● Work item
Whenever a line below holds the word "fixed", copy that line.

● Dataset content
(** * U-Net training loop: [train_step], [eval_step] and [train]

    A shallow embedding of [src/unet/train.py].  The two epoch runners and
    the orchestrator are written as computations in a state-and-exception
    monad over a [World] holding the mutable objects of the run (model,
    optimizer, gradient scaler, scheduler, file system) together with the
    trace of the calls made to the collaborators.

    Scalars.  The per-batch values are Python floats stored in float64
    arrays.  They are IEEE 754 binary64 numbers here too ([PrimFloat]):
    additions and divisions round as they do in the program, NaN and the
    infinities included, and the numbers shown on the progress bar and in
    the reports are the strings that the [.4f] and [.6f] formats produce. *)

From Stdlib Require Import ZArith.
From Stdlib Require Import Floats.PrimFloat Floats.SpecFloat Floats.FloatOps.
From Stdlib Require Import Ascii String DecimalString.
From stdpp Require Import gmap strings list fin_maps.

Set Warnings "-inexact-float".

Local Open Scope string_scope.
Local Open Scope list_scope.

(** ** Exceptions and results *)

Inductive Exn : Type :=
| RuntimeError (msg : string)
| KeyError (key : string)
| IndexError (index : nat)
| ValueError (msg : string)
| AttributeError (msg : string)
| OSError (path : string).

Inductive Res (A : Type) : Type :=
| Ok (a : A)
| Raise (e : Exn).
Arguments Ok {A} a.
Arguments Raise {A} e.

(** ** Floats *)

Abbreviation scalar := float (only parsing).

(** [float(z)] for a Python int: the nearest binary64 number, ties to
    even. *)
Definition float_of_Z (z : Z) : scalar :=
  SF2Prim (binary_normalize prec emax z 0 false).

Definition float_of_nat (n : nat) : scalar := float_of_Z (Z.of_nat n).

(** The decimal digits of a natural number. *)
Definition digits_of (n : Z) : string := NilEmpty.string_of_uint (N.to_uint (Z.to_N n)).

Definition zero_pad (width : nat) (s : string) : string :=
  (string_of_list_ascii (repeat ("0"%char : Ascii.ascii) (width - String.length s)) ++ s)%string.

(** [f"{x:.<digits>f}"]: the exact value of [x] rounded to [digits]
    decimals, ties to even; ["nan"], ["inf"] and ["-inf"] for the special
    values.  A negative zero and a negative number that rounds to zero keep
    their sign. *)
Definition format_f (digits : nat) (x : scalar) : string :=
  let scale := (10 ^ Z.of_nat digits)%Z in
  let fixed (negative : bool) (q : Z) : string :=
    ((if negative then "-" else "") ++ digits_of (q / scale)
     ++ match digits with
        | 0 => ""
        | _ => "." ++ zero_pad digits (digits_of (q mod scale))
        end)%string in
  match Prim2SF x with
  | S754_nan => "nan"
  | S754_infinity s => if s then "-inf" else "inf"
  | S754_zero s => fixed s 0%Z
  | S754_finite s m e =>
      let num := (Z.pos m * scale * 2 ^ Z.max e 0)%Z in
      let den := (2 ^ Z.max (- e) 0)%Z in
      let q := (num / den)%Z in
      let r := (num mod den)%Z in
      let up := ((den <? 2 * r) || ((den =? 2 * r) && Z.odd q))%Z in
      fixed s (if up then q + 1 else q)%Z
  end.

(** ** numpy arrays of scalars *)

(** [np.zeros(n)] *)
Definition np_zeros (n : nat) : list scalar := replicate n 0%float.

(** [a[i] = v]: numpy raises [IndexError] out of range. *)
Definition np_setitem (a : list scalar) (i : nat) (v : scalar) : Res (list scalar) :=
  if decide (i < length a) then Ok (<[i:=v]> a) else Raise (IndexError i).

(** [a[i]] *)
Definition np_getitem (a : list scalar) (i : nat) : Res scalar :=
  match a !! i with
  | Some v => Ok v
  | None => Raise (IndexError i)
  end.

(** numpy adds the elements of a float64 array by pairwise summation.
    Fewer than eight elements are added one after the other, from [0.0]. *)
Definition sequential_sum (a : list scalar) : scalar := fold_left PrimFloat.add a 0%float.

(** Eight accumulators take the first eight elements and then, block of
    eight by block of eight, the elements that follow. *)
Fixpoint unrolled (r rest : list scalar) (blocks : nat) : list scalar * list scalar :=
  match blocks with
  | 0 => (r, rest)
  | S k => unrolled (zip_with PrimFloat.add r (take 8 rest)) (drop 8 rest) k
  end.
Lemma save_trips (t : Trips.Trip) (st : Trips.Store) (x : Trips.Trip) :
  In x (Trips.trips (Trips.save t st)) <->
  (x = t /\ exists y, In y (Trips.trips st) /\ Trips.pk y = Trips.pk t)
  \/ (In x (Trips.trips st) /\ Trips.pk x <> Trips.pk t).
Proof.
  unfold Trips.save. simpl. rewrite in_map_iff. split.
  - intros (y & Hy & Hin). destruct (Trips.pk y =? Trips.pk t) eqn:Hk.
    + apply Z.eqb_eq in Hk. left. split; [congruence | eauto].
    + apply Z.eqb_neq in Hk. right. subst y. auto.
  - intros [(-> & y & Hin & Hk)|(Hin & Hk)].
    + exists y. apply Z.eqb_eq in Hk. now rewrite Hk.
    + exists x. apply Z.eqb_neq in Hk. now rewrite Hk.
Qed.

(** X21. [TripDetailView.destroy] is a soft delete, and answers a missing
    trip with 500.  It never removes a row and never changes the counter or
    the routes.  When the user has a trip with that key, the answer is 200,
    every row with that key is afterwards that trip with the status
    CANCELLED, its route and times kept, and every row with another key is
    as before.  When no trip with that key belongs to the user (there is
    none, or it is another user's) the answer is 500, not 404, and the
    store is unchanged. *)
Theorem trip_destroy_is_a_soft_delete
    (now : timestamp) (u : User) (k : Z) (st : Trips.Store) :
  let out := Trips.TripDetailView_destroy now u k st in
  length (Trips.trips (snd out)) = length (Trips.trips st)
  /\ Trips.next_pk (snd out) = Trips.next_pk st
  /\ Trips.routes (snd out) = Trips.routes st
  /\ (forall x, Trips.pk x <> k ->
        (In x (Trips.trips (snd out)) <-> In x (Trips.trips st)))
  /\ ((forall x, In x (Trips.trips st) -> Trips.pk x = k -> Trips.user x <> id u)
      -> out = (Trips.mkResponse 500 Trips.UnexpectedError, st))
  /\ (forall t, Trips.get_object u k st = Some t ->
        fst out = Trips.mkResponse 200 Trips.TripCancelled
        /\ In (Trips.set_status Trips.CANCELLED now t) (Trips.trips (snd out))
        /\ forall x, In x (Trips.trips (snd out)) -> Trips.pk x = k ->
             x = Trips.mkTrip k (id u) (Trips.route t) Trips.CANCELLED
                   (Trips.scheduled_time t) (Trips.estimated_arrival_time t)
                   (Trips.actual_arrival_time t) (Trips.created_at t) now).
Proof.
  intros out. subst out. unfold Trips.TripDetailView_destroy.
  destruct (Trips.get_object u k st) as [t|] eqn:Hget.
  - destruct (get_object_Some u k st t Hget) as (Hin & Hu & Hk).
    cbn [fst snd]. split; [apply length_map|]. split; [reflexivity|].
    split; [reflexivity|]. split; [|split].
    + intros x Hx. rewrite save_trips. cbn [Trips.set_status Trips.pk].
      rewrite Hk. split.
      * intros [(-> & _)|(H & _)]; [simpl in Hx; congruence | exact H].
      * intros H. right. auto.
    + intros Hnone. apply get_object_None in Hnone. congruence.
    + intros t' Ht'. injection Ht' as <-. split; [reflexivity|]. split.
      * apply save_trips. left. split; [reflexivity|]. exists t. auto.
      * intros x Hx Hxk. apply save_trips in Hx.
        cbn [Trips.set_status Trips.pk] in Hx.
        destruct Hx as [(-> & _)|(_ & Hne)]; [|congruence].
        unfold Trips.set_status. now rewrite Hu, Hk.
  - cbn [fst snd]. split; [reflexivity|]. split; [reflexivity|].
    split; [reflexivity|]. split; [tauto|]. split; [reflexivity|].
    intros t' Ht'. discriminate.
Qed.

● Your response
  let fixed (negative : bool) (q : Z) : string :=
  | S754_zero s => fixed s 0%Z
      fixed s (if up then q + 1 else q)%Z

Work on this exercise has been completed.